• _AIM OF THE TASK_
Where the line with "Fixpoint mac_loop (n" appears below, start writing out lines exactly, and finish with the line with "else match n', endp with", which is included; write out nothing else.

INPUT FOR THIS TASK: Begin

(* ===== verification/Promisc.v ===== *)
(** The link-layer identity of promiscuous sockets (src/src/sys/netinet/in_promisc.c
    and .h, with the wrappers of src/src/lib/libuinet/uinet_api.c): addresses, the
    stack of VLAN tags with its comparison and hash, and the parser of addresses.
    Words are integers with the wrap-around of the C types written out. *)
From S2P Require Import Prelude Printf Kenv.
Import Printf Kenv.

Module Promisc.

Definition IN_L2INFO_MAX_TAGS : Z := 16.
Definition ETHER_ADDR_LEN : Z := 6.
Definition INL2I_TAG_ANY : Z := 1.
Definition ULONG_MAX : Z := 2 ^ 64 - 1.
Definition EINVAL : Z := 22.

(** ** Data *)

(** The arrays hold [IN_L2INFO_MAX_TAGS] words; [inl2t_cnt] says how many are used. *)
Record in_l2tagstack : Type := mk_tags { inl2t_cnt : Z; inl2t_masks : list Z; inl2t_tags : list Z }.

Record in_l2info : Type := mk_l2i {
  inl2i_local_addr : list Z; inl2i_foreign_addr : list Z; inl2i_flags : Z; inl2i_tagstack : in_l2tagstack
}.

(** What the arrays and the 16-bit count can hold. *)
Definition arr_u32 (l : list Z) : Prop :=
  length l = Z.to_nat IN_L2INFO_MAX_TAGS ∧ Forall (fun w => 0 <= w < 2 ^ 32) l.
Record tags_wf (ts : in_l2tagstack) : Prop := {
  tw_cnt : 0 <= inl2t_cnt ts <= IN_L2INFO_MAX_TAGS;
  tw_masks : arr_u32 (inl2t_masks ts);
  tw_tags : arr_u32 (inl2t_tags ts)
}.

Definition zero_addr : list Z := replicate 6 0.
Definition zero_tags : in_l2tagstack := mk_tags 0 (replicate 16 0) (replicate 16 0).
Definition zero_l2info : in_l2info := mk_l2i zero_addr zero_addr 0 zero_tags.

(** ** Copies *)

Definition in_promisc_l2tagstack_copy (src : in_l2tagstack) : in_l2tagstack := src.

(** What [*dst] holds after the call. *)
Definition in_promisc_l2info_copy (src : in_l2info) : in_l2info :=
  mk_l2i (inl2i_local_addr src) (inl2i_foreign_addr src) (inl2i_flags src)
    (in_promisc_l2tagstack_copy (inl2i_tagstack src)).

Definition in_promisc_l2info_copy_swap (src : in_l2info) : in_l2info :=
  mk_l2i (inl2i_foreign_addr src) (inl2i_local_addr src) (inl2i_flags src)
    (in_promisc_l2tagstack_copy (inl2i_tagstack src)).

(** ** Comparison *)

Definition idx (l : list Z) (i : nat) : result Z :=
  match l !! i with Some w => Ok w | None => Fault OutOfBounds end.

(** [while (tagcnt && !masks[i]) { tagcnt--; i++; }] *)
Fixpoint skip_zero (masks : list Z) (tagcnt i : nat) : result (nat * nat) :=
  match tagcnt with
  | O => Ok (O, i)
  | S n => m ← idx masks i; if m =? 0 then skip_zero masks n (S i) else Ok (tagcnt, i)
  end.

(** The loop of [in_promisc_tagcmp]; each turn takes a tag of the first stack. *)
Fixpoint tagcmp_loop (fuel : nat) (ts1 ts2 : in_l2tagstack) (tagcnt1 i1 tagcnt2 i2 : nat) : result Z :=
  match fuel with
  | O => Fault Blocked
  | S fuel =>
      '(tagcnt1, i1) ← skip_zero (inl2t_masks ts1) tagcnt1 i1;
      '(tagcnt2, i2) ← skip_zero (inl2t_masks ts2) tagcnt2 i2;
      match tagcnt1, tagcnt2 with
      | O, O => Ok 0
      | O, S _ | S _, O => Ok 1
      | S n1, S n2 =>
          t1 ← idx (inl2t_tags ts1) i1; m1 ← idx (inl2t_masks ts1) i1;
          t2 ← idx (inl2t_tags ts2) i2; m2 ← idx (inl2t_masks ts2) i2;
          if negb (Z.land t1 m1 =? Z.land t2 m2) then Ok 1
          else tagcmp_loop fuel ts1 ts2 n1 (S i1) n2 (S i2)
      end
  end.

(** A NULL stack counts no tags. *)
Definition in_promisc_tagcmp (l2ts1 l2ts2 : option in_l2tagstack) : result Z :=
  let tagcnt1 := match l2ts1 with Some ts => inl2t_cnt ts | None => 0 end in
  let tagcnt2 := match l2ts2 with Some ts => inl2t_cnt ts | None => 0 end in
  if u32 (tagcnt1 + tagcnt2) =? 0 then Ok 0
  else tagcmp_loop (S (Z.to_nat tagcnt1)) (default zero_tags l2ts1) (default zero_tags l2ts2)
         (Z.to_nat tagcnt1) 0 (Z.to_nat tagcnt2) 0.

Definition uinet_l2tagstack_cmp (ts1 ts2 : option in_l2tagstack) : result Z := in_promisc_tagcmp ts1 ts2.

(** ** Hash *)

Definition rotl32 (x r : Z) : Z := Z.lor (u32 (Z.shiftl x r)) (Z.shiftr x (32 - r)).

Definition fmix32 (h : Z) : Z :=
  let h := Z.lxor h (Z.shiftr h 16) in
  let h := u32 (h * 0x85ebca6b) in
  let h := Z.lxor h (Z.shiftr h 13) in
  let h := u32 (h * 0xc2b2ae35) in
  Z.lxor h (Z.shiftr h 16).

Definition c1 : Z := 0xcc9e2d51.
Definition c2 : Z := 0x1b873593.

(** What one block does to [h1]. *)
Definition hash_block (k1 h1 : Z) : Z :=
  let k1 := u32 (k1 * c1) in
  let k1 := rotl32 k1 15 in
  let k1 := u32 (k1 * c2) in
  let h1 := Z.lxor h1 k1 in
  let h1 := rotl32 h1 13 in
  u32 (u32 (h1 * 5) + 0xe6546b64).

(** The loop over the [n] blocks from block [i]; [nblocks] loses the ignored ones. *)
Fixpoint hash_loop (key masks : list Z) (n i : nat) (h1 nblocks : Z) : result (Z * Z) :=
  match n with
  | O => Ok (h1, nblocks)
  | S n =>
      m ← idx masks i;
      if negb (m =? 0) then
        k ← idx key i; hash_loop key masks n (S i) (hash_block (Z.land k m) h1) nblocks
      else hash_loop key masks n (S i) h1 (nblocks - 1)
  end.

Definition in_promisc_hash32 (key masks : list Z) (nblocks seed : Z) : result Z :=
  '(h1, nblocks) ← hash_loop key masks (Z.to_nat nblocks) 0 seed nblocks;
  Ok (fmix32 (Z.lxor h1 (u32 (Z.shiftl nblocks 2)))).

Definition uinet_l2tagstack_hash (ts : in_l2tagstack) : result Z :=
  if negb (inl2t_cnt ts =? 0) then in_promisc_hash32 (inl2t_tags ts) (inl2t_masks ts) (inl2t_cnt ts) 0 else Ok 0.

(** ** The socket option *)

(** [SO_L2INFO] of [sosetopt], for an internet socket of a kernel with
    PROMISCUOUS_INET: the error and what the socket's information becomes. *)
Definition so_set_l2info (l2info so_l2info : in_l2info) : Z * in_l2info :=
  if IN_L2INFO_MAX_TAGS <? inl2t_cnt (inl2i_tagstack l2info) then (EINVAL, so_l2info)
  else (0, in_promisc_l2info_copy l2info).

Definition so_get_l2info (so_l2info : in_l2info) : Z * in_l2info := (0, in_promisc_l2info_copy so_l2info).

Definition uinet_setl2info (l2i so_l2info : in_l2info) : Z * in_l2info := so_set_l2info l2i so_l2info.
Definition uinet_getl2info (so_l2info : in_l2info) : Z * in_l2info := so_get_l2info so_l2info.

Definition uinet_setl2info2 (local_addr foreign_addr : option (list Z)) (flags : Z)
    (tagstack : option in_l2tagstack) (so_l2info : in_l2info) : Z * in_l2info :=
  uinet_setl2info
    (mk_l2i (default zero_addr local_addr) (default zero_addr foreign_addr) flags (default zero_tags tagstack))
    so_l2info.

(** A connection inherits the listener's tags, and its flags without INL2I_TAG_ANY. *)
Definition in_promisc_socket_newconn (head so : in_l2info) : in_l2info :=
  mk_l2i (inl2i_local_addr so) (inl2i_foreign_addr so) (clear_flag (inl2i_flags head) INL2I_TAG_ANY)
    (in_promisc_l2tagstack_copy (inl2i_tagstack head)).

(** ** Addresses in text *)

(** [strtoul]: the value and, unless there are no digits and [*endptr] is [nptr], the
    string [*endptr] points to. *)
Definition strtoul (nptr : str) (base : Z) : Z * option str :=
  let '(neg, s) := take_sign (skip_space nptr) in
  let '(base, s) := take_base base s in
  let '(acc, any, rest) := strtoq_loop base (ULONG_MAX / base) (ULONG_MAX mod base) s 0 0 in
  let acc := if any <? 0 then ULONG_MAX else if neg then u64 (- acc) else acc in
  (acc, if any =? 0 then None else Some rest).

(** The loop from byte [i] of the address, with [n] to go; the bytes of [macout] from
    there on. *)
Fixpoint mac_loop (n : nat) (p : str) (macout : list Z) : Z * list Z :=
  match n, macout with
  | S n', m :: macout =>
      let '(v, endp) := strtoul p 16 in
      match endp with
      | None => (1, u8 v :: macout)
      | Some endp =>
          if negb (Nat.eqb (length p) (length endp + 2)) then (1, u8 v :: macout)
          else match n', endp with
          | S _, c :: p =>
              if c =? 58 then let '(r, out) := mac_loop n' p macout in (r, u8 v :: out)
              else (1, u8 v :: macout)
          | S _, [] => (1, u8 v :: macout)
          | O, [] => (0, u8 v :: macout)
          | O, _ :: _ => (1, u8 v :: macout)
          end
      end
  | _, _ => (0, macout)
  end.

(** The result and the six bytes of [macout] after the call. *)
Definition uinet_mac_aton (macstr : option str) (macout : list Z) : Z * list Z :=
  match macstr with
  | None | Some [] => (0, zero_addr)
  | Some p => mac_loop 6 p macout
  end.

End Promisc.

INPUT FOR THIS TASK: End

• _TASK ANSWER_
Fixpoint mac_loop (n : nat) (p : str) (macout : list Z) : Z * list Z :=
  match n, macout with
  | S n', m :: macout =>
      let '(v, endp) := strtoul p 16 in
      match endp with
      | None => (1, u8 v :: macout)
      | Some endp =>
          if negb (Nat.eqb (length p) (length endp + 2)) then (1, u8 v :: macout)
          else match n', endp with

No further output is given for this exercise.